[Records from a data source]
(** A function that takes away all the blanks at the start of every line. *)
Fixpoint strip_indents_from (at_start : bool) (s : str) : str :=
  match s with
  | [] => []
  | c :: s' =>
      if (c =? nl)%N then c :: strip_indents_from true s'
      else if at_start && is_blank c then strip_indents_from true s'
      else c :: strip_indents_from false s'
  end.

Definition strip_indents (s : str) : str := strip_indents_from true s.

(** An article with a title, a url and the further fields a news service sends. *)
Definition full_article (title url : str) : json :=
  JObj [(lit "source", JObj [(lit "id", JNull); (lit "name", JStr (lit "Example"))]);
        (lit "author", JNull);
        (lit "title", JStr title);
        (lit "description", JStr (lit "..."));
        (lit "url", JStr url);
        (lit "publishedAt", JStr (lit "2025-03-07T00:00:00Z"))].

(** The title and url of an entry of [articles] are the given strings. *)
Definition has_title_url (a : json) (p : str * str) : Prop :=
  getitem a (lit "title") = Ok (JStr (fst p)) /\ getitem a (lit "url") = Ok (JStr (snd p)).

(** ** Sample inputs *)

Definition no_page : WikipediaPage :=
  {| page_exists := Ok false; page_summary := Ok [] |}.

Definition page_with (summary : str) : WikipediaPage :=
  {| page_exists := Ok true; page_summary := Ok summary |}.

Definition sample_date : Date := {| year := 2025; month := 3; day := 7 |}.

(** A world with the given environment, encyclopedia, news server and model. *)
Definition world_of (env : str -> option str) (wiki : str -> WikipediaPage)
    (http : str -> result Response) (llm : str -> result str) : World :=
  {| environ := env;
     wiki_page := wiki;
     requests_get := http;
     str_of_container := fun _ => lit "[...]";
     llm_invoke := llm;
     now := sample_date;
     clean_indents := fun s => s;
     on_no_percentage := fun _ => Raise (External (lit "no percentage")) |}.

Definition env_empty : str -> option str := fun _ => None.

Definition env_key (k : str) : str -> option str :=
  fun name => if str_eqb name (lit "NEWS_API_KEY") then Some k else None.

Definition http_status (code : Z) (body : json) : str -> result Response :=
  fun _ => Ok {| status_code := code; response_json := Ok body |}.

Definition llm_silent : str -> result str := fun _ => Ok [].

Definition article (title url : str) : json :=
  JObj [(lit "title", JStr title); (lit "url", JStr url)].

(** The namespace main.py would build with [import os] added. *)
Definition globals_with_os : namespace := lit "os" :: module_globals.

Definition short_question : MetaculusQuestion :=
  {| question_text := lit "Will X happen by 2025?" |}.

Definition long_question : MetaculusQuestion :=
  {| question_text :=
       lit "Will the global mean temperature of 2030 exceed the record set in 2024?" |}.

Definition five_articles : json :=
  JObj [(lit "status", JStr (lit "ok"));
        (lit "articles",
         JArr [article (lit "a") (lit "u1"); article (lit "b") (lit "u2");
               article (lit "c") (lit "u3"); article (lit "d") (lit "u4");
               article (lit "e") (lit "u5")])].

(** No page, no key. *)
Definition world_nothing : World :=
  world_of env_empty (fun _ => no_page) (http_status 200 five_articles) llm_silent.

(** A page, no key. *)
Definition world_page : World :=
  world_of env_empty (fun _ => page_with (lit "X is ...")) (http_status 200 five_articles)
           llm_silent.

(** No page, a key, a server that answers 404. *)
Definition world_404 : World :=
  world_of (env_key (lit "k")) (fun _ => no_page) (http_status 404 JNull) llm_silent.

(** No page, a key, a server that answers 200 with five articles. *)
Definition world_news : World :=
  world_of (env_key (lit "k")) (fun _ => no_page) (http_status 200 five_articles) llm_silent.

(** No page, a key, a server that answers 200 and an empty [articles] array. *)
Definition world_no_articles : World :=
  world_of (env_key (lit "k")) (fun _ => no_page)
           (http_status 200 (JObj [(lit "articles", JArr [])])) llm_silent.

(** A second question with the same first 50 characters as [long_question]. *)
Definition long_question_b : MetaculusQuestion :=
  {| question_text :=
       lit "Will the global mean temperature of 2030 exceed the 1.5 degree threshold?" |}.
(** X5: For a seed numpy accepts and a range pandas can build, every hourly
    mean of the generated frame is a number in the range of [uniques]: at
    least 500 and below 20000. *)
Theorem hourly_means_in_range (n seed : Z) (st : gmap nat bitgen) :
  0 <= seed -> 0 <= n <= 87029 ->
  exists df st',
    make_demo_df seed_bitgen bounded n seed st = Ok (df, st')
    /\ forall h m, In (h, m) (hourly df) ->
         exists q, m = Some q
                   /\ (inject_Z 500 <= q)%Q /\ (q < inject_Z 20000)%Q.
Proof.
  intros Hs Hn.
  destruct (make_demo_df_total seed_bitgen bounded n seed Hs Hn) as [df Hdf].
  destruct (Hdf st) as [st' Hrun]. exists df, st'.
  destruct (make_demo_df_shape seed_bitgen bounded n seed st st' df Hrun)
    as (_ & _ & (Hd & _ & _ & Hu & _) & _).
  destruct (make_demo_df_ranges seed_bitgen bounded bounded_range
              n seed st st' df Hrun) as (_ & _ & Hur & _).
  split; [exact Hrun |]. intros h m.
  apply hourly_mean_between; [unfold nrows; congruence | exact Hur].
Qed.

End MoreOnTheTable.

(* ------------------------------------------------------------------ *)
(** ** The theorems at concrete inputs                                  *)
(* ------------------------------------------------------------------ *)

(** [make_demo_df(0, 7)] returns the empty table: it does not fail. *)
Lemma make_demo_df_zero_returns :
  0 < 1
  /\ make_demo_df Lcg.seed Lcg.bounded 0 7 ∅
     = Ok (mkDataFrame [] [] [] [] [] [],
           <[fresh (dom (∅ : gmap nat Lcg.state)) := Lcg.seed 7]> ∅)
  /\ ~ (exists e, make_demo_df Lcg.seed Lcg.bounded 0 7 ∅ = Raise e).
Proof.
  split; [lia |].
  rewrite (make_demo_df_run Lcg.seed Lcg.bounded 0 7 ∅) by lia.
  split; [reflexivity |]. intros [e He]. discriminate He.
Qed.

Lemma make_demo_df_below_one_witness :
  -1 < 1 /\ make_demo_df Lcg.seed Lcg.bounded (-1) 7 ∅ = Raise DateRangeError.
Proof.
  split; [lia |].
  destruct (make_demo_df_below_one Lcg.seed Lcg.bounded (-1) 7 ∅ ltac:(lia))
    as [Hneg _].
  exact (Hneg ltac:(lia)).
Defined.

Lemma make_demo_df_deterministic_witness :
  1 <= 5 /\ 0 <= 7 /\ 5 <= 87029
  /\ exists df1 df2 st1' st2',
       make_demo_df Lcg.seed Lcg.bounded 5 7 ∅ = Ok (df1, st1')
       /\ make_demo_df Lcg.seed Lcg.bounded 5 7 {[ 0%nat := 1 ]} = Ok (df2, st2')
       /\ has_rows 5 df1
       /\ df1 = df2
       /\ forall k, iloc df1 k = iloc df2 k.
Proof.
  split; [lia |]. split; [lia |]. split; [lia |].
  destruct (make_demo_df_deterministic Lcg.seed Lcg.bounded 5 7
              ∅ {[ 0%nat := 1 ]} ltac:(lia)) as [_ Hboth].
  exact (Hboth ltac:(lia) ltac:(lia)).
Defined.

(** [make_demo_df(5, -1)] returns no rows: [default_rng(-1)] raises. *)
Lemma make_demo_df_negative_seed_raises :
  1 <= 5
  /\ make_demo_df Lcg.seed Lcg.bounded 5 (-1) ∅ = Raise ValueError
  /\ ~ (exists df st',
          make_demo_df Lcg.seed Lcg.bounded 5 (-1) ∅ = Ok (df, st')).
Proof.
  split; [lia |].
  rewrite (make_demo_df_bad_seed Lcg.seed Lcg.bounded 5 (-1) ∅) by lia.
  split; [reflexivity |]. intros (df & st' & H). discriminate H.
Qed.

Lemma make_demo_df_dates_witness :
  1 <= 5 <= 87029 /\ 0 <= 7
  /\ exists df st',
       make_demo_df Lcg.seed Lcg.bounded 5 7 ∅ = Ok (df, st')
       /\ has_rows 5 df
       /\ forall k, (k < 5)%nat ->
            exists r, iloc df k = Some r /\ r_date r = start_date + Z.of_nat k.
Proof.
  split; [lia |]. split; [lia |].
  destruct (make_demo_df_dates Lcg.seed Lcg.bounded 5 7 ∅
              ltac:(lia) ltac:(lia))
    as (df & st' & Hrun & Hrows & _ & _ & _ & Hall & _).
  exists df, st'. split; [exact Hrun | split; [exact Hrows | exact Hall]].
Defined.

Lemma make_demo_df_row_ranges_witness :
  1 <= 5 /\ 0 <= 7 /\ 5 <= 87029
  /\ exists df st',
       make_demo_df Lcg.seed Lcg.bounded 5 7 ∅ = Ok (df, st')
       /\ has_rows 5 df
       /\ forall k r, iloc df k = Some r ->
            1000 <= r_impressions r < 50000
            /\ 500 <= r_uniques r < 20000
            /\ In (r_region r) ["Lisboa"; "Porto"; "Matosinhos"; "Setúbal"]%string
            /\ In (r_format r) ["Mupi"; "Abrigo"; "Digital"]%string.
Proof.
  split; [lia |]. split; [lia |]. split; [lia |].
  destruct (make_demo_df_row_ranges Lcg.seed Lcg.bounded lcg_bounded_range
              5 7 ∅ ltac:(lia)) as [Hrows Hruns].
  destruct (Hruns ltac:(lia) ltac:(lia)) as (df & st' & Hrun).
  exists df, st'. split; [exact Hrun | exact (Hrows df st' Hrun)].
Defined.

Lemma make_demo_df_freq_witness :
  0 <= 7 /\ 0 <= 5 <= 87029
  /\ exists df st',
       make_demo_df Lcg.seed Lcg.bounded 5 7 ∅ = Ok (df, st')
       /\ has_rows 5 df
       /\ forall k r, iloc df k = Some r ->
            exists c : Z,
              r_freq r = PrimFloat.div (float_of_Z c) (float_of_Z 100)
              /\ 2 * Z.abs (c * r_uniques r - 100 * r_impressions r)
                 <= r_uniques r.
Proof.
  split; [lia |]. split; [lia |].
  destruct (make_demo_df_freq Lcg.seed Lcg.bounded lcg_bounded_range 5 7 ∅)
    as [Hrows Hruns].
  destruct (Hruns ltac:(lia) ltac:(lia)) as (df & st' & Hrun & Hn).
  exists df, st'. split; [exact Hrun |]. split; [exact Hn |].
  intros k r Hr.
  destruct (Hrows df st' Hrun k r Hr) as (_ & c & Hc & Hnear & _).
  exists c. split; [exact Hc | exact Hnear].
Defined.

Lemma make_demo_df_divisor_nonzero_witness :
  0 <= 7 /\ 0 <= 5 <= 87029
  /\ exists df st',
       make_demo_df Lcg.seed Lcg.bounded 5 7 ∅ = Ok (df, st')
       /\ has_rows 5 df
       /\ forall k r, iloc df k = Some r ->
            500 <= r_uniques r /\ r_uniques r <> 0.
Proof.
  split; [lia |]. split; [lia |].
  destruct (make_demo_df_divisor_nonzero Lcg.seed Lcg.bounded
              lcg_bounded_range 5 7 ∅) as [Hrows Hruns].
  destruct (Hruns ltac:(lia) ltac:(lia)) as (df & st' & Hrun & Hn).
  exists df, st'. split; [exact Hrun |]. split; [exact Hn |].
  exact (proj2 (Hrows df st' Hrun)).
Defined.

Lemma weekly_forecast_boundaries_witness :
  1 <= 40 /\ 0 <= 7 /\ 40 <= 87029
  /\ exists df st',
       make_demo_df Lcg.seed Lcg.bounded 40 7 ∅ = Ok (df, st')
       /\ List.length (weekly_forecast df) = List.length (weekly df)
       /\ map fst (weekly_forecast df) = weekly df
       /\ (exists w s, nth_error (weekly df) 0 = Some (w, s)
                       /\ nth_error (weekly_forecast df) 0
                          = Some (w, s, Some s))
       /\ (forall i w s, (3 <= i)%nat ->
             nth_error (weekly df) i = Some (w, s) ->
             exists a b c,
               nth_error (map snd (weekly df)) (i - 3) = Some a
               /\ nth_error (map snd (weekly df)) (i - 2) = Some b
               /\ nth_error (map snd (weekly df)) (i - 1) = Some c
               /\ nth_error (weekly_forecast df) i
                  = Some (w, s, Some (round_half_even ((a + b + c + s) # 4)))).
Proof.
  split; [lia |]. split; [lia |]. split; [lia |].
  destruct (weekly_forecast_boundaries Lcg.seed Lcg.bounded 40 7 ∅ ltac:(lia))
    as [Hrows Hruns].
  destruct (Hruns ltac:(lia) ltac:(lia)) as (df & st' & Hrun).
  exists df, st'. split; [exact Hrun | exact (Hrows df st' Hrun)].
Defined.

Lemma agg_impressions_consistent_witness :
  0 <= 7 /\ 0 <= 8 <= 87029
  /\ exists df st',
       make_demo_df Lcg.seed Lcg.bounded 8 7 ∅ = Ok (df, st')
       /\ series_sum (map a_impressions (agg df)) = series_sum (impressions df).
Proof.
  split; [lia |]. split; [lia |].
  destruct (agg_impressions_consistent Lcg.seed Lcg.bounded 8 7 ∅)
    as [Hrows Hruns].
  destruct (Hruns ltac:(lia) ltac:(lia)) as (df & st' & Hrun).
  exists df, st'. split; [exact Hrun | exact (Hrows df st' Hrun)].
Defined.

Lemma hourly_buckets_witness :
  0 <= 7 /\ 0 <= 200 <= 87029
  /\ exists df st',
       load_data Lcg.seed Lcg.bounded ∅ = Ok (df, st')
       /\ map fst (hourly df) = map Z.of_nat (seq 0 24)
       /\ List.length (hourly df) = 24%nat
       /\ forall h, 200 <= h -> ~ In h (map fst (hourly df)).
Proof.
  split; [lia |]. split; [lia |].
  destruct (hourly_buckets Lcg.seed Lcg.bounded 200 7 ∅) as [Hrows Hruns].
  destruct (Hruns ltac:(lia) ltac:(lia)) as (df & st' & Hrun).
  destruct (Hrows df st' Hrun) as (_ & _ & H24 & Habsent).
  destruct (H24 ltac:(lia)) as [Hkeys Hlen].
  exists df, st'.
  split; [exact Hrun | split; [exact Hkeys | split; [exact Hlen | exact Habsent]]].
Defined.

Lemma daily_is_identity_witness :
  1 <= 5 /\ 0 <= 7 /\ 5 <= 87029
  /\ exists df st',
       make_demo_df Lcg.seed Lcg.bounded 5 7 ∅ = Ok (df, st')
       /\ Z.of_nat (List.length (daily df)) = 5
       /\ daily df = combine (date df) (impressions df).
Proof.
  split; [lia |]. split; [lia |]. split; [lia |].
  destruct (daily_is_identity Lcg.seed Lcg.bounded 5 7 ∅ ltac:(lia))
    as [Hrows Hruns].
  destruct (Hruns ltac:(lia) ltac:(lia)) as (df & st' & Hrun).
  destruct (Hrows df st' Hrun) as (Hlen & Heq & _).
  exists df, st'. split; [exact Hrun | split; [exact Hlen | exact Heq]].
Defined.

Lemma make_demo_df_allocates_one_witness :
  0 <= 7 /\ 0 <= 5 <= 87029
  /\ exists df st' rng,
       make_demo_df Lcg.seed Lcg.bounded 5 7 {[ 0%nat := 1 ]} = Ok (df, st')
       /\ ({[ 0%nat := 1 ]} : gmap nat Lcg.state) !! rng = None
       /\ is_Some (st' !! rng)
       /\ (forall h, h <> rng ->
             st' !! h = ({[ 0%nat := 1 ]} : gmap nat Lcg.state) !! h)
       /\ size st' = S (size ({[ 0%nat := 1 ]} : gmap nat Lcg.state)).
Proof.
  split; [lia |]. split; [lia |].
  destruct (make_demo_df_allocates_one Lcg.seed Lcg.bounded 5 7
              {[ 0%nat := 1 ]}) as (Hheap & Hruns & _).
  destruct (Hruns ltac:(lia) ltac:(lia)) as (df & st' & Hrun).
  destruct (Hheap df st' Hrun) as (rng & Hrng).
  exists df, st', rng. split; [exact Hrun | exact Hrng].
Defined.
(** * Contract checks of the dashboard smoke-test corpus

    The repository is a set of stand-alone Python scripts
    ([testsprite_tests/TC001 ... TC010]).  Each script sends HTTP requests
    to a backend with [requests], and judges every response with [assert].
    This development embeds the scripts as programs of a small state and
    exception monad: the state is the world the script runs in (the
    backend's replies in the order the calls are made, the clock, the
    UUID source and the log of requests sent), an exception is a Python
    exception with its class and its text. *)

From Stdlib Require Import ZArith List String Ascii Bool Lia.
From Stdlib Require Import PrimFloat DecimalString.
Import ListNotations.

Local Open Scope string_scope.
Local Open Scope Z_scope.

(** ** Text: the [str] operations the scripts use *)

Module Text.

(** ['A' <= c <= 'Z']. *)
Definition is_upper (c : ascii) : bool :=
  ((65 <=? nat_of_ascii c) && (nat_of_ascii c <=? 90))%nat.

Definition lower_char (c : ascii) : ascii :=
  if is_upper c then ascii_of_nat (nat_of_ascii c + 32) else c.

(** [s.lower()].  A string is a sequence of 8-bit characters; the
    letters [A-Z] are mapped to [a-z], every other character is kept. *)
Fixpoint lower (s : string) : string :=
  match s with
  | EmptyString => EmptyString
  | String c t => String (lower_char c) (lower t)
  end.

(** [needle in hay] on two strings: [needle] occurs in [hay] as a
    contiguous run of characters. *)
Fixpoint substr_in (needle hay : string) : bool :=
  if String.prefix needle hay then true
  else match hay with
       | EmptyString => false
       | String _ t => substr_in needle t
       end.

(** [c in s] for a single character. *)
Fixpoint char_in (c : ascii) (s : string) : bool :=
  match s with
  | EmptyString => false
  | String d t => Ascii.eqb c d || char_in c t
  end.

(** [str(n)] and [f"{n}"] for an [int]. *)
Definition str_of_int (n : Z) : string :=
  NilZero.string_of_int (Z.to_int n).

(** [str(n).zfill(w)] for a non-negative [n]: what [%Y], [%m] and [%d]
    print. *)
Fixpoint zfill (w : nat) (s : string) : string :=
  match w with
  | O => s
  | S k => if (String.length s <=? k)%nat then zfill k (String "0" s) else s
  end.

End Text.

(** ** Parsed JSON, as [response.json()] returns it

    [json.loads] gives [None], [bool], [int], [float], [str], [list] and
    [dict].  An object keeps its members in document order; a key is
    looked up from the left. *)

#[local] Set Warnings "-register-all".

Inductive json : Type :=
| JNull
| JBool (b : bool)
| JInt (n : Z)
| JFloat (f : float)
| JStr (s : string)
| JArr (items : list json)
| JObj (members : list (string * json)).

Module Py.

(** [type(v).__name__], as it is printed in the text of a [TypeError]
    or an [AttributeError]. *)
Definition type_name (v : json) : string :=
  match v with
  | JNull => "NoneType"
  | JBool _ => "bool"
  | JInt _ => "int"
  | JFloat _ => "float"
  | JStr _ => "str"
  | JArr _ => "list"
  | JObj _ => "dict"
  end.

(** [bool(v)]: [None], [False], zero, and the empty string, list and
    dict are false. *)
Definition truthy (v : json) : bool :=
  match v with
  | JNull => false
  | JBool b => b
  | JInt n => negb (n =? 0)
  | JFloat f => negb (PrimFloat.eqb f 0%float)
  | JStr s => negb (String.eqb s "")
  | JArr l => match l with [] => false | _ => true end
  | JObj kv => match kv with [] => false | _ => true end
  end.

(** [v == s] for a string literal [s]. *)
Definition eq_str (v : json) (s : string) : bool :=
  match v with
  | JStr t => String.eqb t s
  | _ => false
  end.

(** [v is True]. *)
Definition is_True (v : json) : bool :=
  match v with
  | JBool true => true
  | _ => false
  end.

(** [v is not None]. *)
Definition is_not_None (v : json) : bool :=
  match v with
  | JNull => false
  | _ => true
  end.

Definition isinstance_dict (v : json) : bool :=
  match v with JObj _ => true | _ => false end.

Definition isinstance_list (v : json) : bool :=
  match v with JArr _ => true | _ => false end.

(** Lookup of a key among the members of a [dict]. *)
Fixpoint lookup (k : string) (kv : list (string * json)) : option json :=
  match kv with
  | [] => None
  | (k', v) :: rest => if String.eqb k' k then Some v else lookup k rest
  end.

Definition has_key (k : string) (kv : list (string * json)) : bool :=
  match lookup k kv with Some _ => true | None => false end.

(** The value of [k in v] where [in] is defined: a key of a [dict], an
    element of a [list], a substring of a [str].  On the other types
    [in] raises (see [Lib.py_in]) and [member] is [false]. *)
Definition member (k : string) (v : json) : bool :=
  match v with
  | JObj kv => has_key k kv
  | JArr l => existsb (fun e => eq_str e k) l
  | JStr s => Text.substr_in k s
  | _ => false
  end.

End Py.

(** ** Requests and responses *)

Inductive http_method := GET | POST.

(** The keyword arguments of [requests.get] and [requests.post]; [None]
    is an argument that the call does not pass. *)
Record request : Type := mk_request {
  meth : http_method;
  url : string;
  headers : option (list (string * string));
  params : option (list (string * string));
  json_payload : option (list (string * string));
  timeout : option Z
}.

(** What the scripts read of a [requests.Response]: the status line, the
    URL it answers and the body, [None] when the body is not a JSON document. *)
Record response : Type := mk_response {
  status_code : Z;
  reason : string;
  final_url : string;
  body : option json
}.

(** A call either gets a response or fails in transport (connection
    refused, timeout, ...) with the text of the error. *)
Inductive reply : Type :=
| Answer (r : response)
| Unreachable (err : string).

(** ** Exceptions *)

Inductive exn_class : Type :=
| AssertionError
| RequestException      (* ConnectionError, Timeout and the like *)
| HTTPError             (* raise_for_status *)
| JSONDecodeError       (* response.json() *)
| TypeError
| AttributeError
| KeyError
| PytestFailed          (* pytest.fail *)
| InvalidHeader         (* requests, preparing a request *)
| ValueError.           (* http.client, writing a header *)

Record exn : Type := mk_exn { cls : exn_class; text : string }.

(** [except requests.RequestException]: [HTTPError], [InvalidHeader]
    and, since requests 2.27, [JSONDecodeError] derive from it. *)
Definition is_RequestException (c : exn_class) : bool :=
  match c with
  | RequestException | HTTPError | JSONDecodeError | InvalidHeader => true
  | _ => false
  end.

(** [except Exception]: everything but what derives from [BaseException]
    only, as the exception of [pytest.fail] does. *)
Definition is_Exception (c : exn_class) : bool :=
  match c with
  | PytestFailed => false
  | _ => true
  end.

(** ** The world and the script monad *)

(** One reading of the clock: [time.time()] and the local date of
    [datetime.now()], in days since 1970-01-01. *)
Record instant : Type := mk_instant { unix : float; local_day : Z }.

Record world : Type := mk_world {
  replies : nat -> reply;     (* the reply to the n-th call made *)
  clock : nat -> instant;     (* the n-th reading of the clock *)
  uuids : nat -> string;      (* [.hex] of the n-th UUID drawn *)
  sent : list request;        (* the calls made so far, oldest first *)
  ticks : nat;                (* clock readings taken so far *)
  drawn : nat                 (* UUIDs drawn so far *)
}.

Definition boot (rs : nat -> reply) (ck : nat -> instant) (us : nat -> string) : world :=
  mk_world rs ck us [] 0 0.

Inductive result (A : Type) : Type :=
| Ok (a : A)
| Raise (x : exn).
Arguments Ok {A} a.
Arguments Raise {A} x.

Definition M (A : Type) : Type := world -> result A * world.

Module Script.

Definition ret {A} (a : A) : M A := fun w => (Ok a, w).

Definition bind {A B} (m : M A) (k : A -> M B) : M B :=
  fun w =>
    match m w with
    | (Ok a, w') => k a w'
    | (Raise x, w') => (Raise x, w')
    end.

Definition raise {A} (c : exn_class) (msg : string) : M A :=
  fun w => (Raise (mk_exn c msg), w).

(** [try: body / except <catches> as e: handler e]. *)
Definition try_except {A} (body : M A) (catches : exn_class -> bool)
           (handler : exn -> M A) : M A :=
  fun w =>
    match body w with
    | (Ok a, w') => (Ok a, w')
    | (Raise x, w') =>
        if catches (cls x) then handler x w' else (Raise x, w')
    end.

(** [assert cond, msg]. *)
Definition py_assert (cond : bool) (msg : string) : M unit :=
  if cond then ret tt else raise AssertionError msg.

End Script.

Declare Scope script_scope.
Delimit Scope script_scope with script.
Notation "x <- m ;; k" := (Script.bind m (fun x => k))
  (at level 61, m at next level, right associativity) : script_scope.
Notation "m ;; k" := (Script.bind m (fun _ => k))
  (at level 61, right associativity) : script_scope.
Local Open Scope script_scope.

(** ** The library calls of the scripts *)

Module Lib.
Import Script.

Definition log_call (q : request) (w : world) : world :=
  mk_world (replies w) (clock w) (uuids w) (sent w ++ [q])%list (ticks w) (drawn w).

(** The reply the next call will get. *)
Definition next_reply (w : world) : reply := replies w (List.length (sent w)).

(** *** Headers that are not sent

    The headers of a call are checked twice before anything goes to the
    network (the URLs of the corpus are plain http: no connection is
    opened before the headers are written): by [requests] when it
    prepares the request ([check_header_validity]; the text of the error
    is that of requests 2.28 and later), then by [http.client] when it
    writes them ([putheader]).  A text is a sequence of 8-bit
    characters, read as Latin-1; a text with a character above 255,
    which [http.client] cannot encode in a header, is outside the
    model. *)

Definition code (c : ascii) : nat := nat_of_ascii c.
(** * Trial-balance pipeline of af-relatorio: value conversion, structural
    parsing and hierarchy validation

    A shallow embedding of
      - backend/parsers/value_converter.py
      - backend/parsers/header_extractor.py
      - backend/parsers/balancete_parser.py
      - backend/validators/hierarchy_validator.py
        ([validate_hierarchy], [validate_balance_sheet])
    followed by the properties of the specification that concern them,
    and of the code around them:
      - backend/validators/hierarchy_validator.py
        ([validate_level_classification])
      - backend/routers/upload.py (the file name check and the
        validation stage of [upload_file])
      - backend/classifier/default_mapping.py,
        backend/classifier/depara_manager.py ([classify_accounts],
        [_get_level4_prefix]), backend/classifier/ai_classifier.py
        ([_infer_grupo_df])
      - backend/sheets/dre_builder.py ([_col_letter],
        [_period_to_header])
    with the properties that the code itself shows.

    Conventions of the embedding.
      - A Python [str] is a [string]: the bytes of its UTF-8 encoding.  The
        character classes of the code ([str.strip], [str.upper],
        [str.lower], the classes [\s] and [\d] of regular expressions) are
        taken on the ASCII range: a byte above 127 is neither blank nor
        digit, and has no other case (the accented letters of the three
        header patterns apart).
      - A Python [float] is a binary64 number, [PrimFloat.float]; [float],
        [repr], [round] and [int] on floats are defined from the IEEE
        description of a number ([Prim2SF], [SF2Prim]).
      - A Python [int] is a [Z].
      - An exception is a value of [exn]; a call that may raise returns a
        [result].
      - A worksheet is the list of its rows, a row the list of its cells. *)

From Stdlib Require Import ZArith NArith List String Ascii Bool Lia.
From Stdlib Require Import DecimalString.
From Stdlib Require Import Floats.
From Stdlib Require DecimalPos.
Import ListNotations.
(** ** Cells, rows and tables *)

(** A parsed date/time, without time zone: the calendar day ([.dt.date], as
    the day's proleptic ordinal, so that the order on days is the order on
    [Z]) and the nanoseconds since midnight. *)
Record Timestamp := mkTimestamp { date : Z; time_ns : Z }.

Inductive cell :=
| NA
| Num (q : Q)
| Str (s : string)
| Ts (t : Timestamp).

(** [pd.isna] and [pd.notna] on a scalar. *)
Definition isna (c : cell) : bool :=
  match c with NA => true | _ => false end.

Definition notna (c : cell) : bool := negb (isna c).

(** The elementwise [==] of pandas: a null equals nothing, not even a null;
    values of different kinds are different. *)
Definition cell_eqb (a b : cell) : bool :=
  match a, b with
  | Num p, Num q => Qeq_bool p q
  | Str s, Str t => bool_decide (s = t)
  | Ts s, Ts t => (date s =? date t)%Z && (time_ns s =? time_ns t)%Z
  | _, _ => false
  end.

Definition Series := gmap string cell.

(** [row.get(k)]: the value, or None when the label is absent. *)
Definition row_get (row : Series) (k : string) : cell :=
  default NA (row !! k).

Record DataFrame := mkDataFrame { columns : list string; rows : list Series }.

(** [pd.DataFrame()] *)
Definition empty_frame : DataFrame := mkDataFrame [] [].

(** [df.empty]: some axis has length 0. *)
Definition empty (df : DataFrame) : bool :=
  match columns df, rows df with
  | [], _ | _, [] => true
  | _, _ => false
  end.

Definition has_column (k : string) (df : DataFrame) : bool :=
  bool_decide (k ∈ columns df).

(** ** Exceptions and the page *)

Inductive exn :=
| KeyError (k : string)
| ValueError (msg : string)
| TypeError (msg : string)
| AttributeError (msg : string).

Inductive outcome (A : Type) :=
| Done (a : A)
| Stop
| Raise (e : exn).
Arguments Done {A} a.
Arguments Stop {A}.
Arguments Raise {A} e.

THE TASK — Looking back over the records above, in how many lines does the word "length" occur? Give the number alone.

WRITTEN RESPONSE — 6